For those of us who are not superhuman, a one in two OOH rota is just not tolerable. Since many aspects of a rota can be tweaked to make OOH work better for everyone, I find it baffling some practices can still get vets to work ridiculous rotas.

Options to take some of the pain out of OOH include:

  • a reasonable rota shared fairly

    Calendar and clock face.
    Adjusting a staff rota can help make out-of-hours work better for everyone. Image © Silkstock / Adobe Stock.
  • fair time off in lieu (TOIL) or overtime pay
  • TOIL immediately after being on call – for example, half a day on the Monday after a weekend
  • minimising consecutive nights on call (ideally none, except weekends)
  • outsourcing what you can – for example, if a mixed practice, send the small animals to a dedicated OOH provider and just do your own large animal emergencies
  • outsourced telephone handling – this could be an independent phone answering service, pager system, nurse triaging, more experienced vets taking the telephone calls and just sending the new grad out for genuine call-outs, or your small animal OOH provider taking all telephone calls and telephoning the large animal on call vet for any visit requests

Support essential

As a new grad wanting to go into a mixed role initially, I accepted the fact I would have to do some OOH. However, this didn’t mean I gave it no more consideration than that.

I was offered all manor of rotas, styles of telephone call handling and expectations, but my primary concern was having a dedicated backup I could rely on to answer the phone when I needed help. While this sounds so simple, you would not believe how hard it can be to find.

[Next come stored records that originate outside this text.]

(* ===== verification/WsPayload.v ===== *)
(** * WsPayload: what a websocket frame of a client is taken for

    The first half of src/native/proxy/src/ws_proxy.cpp: a text frame is
    brought from UTF-16 or damaged UTF-8 back to a JSON object, which is
    flattened into the request of a response; anything else is passed through
    as it came. *)

From S2P Require Import Prelude Codec Text JsonValue Except ErrorPolicy Utf8.

(** ** Edges *)

Definition is_ascii_ws_trim_char (value : Z) : bool := (value <=? 0x20) || (value =? 0x7F).

Fixpoint trim_front (payload : bytes) : bytes :=
  match payload with
  | ch :: rest => if is_ascii_ws_trim_char (val ch) then trim_front rest else payload
  | [] => []
  end.

Definition trim_back (payload : bytes) : bytes := rev (trim_front (rev payload)).

Definition starts_with_bytes (mark payload : bytes) : bool := bool_decide (take (length mark) payload = mark).

Definition utf8_mark : bytes := [Byte.xef; Byte.xbb; Byte.xbf].

Definition without_bom (payload : bytes) : bytes :=
  if starts_with_bytes utf8_mark payload then drop 3 payload else payload.

Definition trim_ws_payload_edges (payload : bytes) : bytes := trim_back (trim_front (without_bom payload)).

(** ** UTF-16 *)

(** What [append_utf8_code_point] pushes. *)
Definition utf8_code_point (code_point : Z) : bytes :=
  let lead mark shift mask := byte_of (Z.lor mark (Z.land (Z.shiftr code_point shift) mask)) in
  let continuation shift := lead 0x80 shift 0x3F in
  if code_point <=? 0x7F then [byte_of code_point]
  else if code_point <=? 0x7FF then [lead 0xC0 6 0x1F; lead 0x80 0 0x3F]
  else if code_point <=? 0xFFFF then [lead 0xE0 12 0x0F; continuation 6; continuation 0]
  else if code_point <=? 0x10FFFF then [lead 0xF0 18 0x07; continuation 12; continuation 6; continuation 0]
  else [].

(** The pairs of bytes of the payload. *)
Fixpoint byte_pairs (payload : bytes) : list (Byte.byte * Byte.byte) :=
  match payload with
  | first :: second :: rest => (first, second) :: byte_pairs rest
  | _ => []
  end.

Definition is_nul (ch : Byte.byte) : bool := val ch =? 0.

Definition count_if {A} (f : A -> bool) (l : list A) : Z := size_of (List.filter f l).

(** Without a mark, most of the first 64 units have a zero byte on the same
    side: the byte order is guessed from it. *)
Definition guessed_little_endian (payload : bytes) : option bool :=
  let sample := take 64 (byte_pairs payload) in
  let sample_units := size_of sample in
  let zero_even := count_if (fun p => is_nul p.1) sample in
  let zero_odd := count_if (fun p => is_nul p.2) sample in
  let looks_little_endian := (sample_units * 7 <=? zero_odd * 10) && (zero_even * 10 <=? sample_units * 3) in
  let looks_big_endian := (sample_units * 7 <=? zero_even * 10) && (zero_odd * 10 <=? sample_units * 3) in
  if negb looks_little_endian && negb looks_big_endian then None else Some looks_little_endian.

Definition utf16_mark (little_endian : bool) : bytes :=
  if little_endian then [Byte.xff; Byte.xfe] else [Byte.xfe; Byte.xff].

(** The byte order and the bytes after the mark. *)
Definition utf16_layout (payload : bytes) : option (bool * bytes) :=
  if starts_with_bytes (utf16_mark true) payload then Some (true, drop 2 payload)
  else if starts_with_bytes (utf16_mark false) payload then Some (false, drop 2 payload)
  else (fun little_endian => (little_endian, payload)) <$> guessed_little_endian payload.

Definition utf16_unit (little_endian : bool) (p : Byte.byte * Byte.byte) : Z :=
  let '(first, second) := p in
  if little_endian then Z.lor (val first) (Z.shiftl (val second) 8) else Z.lor (Z.shiftl (val first) 8) (val second).

(** The loop; [pending] is the high surrogate that waits for its partner, 0
    for none. *)
Fixpoint decode_units (pending : Z) (units : list Z) : option bytes :=
  match units with
  | [] => if pending =? 0 then Some [] else None
  | unit :: rest =>
      if unit =? 0 then decode_units pending rest
      else if (0xD800 <=? unit) && (unit <=? 0xDBFF) then
        if negb (pending =? 0) then None else decode_units unit rest
      else if (0xDC00 <=? unit) && (unit <=? 0xDFFF) then
        if pending =? 0 then None
        else app (utf8_code_point (0x10000 + Z.shiftl (pending - 0xD800) 10 + (unit - 0xDC00))) <$> decode_units 0 rest
      else if negb (pending =? 0) then None
      else app (utf8_code_point unit) <$> decode_units pending rest
  end.

Definition odd_size (payload : bytes) : bool := Z.odd (size_of payload).

Definition try_decode_utf16_json (payload : bytes) : option bytes :=
  if (size_of payload <? 4) || odd_size payload then None
  else
    '(little_endian, rest) ← utf16_layout payload;
    if bool_decide (rest = []) || odd_size rest then None
    else decode_units 0 (utf16_unit little_endian <$> byte_pairs rest).

Definition normalize_websocket_request_payload (payload : bytes) : bytes :=
  match try_decode_utf16_json payload with
  | Some utf16 => trim_ws_payload_edges utf16
  | None =>
      let trimmed := trim_ws_payload_edges payload in
      match try_decode_utf16_json trimmed with
      | Some utf16 => trim_ws_payload_edges utf16
      | None => trimmed
      end
  end.

(** ** Repairs

    The file has its own copies of [strip_invalid_utf8_bytes] and of the
    scanner of [try_extract_json_object_slice], the same as those of
    payload_normalizer.cpp; here the pass over strings does not strip
    first. *)

Definition escape_control_bytes_in_json_strings (payload : bytes) : bytes := sanitize_request_loop payload false false.

(** ** prepare_websocket_request_payload *)

Inductive WebsocketPayloadMode := NormalizeResponseCreate | Passthrough.

#[global] Instance WebsocketPayloadMode_eq_dec : EqDecision WebsocketPayloadMode.
Proof. solve_decision. Defined.

Record PreparedWebsocketPayload := mkPrepared { prepared_body : bytes; prepared_mode : WebsocketPayloadMode }.

Section codec.
Context {codec : JsonCodec}.

(** The object of the text, of the first object inside it, or of that one with
    its bytes cleaned. *)
Definition recover_object (normalized_input : bytes) : option JsonObject :=
  match read_object normalized_input with
  | Some object => Some object
  | None =>
      let candidate :=
        match try_extract_json_object_slice normalized_input with
        | Some extracted => normalize_websocket_request_payload extracted
        | None => normalized_input
        end in
      match read_object candidate with
      | Some object => Some object
      | None => read_object (escape_control_bytes_in_json_strings (strip_invalid_utf8_bytes candidate))
      end
  end.

(** A [type] that is not [response.create]. *)
Definition names_other_event (object : JsonObject) : bool :=
  match object !! $"type" with
  | Some (JString type) => negb (bool_decide (type = $"response.create"))
  | Some _ => true
  | None => false
  end.

(** The fields around the request and those of its [response] are one
    object, the inner ones first. *)
Definition flatten_response (object : JsonObject) : JsonObject :=
  let outer := delete $"response" (delete $"type" object) in
  match object_at object $"response" with
  | Some response => response ∪ outer
  | None => outer
  end.

(** The body is checked to parse, if need be after another cleaning. *)
Definition hardened (body : bytes) : except bytes :=
  match read_object body with
  | Some _ => Ret body
  | None =>
      let hardened_body := escape_control_bytes_in_json_strings (strip_invalid_utf8_bytes body) in
      match read_object hardened_body with
      | Some _ => Ret hardened_body
      | None => Throw $"failed to sanitize response.create request payload"
      end
  end.

Definition prepare_websocket_request_payload (raw_request_body : bytes) : except PreparedWebsocketPayload :=
  let normalized_input := strip_invalid_utf8_bytes (normalize_websocket_request_payload raw_request_body) in
  match recover_object normalized_input with
  | None => Ret (mkPrepared raw_request_body Passthrough)
  | Some object =>
      if names_other_event object then Ret (mkPrepared raw_request_body Passthrough)
      else
        let normalized := flatten_response object in
        if bool_decide (normalized = ∅) then Throw $"response.create payload is missing request body"
        else match write_json (JObject normalized) with
             | None => Throw $"failed to serialize response.create request payload"
             | Some serialized =>
                 normalized_body ← hardened (Text.Json.sanitize_serialized_json serialized);
                 Ret (mkPrepared normalized_body NormalizeResponseCreate)
             end
  end.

That is the problem new grads have with OOH – and until we can be guaranteed suitable OOH support, new grads will continue to seemingly avoid OOH.


Comments

One response to “Are new grads avoiding OOH?”

  1. Robin Hargreaves Avatar
    Robin Hargreaves

    It does not seem to make much difference to recruitment how you structure your ooh cover. We have had no responses at all to our recent ads. This despite guaranteed senior back up, no consecutive nights and 24h off after a night on.
    It may be helping retention with those working in a 1:8 rota organised on this basis.
    I for one, when I was considering this career, envisaged situations where it was just me the client and the animal, be it large or small, as the epitome of delivery of veterinary care. Those who don’t expose themselves to that scenario will have less stress perhaps but certainly less job satisfaction.